Problem requirements >> Reproduce exactly the lines below, from the first through the one containing "intros Hw0 Hnode.", and nothing more.

Given records >>
Definition loaded_view (m : gmap string (list R)) (id : string) : list R := default [] (m !! id).
Lemma add_child_ok path requested r (m m' : gmap string (list R)) :
  add_child enc ck path requested r m = Ok m' -> exists t, Tuple (H := enc) ck r = Ok (Some t) /\ Identity t ∈ requested /\
    forall id, loaded_view m' id = loaded_view m id ++ (if decide (Identity t = id) then [r] else []).
Proof.
  unfold add_child. destruct (Tuple ck r) as [[t|]|] eqn:Et; [|done..]. case_bool_decide as Hin; [|done]. intros [= <-].
  exists t. split_and!; [done..|]. intros id. unfold loaded_view. destruct (decide (Identity t = id)) as [<-|Hneq].
  - by rewrite lookup_insert_eq.
  - by rewrite lookup_insert_ne, app_nil_r.
Qed.
Definition target_view (m : gmap string R) (id : string) : list R := option_list (m !! id).
Lemma add_target_ok path requested r (m m' : gmap string R) :
  add_target enc ck path requested r m = Ok m' -> exists t, Tuple (H := enc) ck r = Ok (Some t) /\ Identity t ∈ requested /\
    forall id, target_view m' id = target_view m id ++ (if decide (Identity t = id) then [r] else []).
Proof.
  unfold add_target. destruct (Tuple ck r) as [[t|]|] eqn:Et; [|done..]. case_bool_decide as Hin; [|done].
  destruct (m !! Identity t) eqn:Em; [done|]. intros [= <-].
  exists t. split_and!; [done..|]. intros id. unfold target_view. destruct (decide (Identity t = id)) as [<-|Hneq].
  - by rewrite lookup_insert_eq, Em.
  - by rewrite lookup_insert_ne, app_nil_r.
Qed.
End Group.
End Batch.
(** An earlier item has it. *)
Lemma planned_old w0 : w0 ∈ items -> w_node w0 = w_node w ->
  planned (items ++ [w]) (map (upd (item_edges store w) w) ews) /\ forall e, e ∈ item_edges store w -> e_ptr e ∈ ptrs ews.
Proof.
  intros Hw0 Hnode. set (es := item_edges store w). assert (item_edges store w0 = es) as Hes by (unfold es, item_edges; by rewrite Hnode).
  pose proof (pl_edges _ _ Hp _ Hw0) as He0. rewrite Hes in He0.
  assert (forall ew, ew ∈ ews -> ptr ew ∈ eptr <$> es <-> works_on w0 ew) as Hiff.
  { intros ew Hew. split.
    - rewrite <- He0. intros (e & E & (ew' & -> & [Hon Hew']%list_elem_of_filter)%list_elem_of_fmap)%list_elem_of_fmap.
      assert (ew = ew') as ->; [|done]. pose proof (pl_ptrs _ _ Hp) as Hnd.
      apply list_elem_of_lookup in Hew as [i Hi], Hew' as [j Hj].
      assert (i = j) as ->; [|congruence]. eapply NoDup_lookup; [exact Hnd| |]; rewrite list_lookup_fmap; [by rewrite Hi|rewrite Hj; simpl; congruence].
    - intros Hon. rewrite <- He0. apply list_elem_of_fmap. exists (ew_edge ew). split; [done|]. apply list_elem_of_fmap. exists ew.
      split; [done|]. by apply list_elem_of_filter. }
  assert (forall e, e ∈ es -> e_ptr e ∈ ptrs ews) as Hold.
  { rewrite <- He0. intros e (ew & -> & [_ Hew]%list_elem_of_filter)%list_elem_of_fmap. by apply (list_elem_of_fmap_2 (fun ew : ework => ptr ew)). }
  split; [|exact Hold].
  assert (forall ew, ew ∈ map (upd es w) ews -> exists ew0, ew0 ∈ ews /\ ew = upd es w ew0) as Hmap.
  { intros ew (ew0 & <- & H0)%list_elem_of_In%in_map_iff. exists ew0. split; [by apply list_elem_of_In|done]. }
  assert (forall (P P' : ework -> Prop) `{!forall x, Decision (P x)} `{!forall x, Decision (P' x)},
    (forall ew, ew ∈ ews -> P (upd es w ew) <-> P' ew) -> ew_edge <$> filter P (map (upd es w) ews) = ew_edge <$> filter P' ews) as Hfilter.
  { clear. intros P P' ? ? HPP. induction ews as [|ew l IH]; [done|]. cbn [map]. rewrite !filter_cons.
    specialize (IH ltac:(intros; apply HPP; by right)). pose proof (HPP ew ltac:(by left)) as Hew.
    destruct (decide (P (upd es w ew))), (decide (P' ew)); try tauto. rewrite !fmap_cons, IH. f_equal. unfold upd. by case_decide. }
  split.
  - rewrite upd_ptrs. apply Hp.
  - intros w' [Hw'|Hw'%list_elem_of_singleton]%elem_of_app.
    + rewrite <- (pl_edges _ _ Hp _ Hw'). apply (Hfilter (works_on w') (works_on w') _ _). intros ew Hew. unfold upd. case_decide; [|done].
      unfold works_on. cbn [ew_parents]. rewrite fmap_app, elem_of_app. split; [|by left].
      intros [?|Hx%list_elem_of_singleton]; [done|]. by destruct (snoc_fresh w' Hw').
    + subst w'. fold es. rewrite <- He0 at 2. apply (Hfilter (works_on w) (works_on w0) _ _). intros ew Hew. rewrite <- (Hiff ew Hew). unfold upd.
      case_decide as Hin; [|split; [intros Hx; by destruct (snoc_not_under ew Hew)|done]].
      split; [done|]. intros _. unfold works_on. cbn [ew_parents]. rewrite fmap_app, elem_of_app. right. by left.
  - intros ew w' (ew0 & Hew0 & ->)%Hmap. unfold upd. case_decide as Hin; cbn [ew_parents ew_edge].
    + intros [Hw'|Hw'%list_elem_of_singleton]%elem_of_app.
      * destruct (pl_parents _ _ Hp _ _ Hew0 Hw'). split; [apply elem_of_app; by left|done].
      * subst w'. split; [apply elem_of_app; right; by left|]. apply (Hiff ew0 Hew0) in Hin as (w1 & E1 & Hw1)%list_elem_of_fmap.
        destruct (pl_parents _ _ Hp _ _ Hew0 Hw1) as [Hw1i Hin1]. rewrite <- (cells_inj _ _ _ snoc_distinct Hw0 Hw1i E1), Hes in Hin1. done.
    + intros Hw'. destruct (pl_parents _ _ Hp _ _ Hew0 Hw'). split; [apply elem_of_app; by left|done].
  - intros ew (ew0 & Hew0 & ->)%Hmap. destruct (pl_distinct _ _ Hp _ Hew0) as [Hnd Hne]. unfold upd. case_decide as Hin; [|done].
    cbn [ew_parents]. split; [|by intros [_ ?]%app_nil]. rewrite fmap_app. apply NoDup_app. split_and!; [done| |apply NoDup_singleton].
    intros p Hpin Hx%list_elem_of_singleton. subst p. by apply (snoc_not_under ew0 Hew0).
Qed.
End Snoc.

Lemma planEdges_planned items : cells_distinct items -> planned items (planEdges store items).
Proof.
  induction items as [|w items IH] using rev_ind; intros Hd.
  { split; [constructor|intros w Hw; by apply elem_of_nil in Hw|intros ew w Hw; by apply elem_of_nil in Hw|intros ew Hw; by apply elem_of_nil in Hw]. }
  specialize (IH (snoc_distinct _ _ Hd)). unfold planEdges. rewrite fold_left_app. cbn [fold_left]. fold (planEdges store items).
  destruct (decide (w_node w ∈ w_node <$> items)) as [(w0 & E & Hw0)%list_elem_of_fmap|Hnew].
  - destruct (planned_old _ _ _ Hd IH w0 Hw0 (eq_sym E)) as [Hp Hold].
    rewrite add_edges_old; [done|apply IH|apply item_edges_NoDup|exact Hold].
  - rewrite add_edges_new; [by apply planned_new|apply item_edges_NoDup|by eapply fresh_edges].
Qed.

Finished exercise >>
Definition loaded_view (m : gmap string (list R)) (id : string) : list R := default [] (m !! id).
Lemma add_child_ok path requested r (m m' : gmap string (list R)) :
  add_child enc ck path requested r m = Ok m' -> exists t, Tuple (H := enc) ck r = Ok (Some t) /\ Identity t ∈ requested /\
    forall id, loaded_view m' id = loaded_view m id ++ (if decide (Identity t = id) then [r] else []).
Proof.
  unfold add_child. destruct (Tuple ck r) as [[t|]|] eqn:Et; [|done..]. case_bool_decide as Hin; [|done]. intros [= <-].
  exists t. split_and!; [done..|]. intros id. unfold loaded_view. destruct (decide (Identity t = id)) as [<-|Hneq].
  - by rewrite lookup_insert_eq.
  - by rewrite lookup_insert_ne, app_nil_r.
Qed.
Definition target_view (m : gmap string R) (id : string) : list R := option_list (m !! id).
Lemma add_target_ok path requested r (m m' : gmap string R) :
  add_target enc ck path requested r m = Ok m' -> exists t, Tuple (H := enc) ck r = Ok (Some t) /\ Identity t ∈ requested /\
    forall id, target_view m' id = target_view m id ++ (if decide (Identity t = id) then [r] else []).
Proof.
  unfold add_target. destruct (Tuple ck r) as [[t|]|] eqn:Et; [|done..]. case_bool_decide as Hin; [|done].
  destruct (m !! Identity t) eqn:Em; [done|]. intros [= <-].
  exists t. split_and!; [done..|]. intros id. unfold target_view. destruct (decide (Identity t = id)) as [<-|Hneq].
  - by rewrite lookup_insert_eq, Em.
  - by rewrite lookup_insert_ne, app_nil_r.
Qed.
End Group.
End Batch.
(** An earlier item has it. *)
Lemma planned_old w0 : w0 ∈ items -> w_node w0 = w_node w ->
  planned (items ++ [w]) (map (upd (item_edges store w) w) ews) /\ forall e, e ∈ item_edges store w -> e_ptr e ∈ ptrs ews.
Proof.
  intros Hw0 Hnode. set (es := item_edges store w). assert (item_edges store w0 = es) as Hes by (unfold es, item_edges; by rewrite Hnode).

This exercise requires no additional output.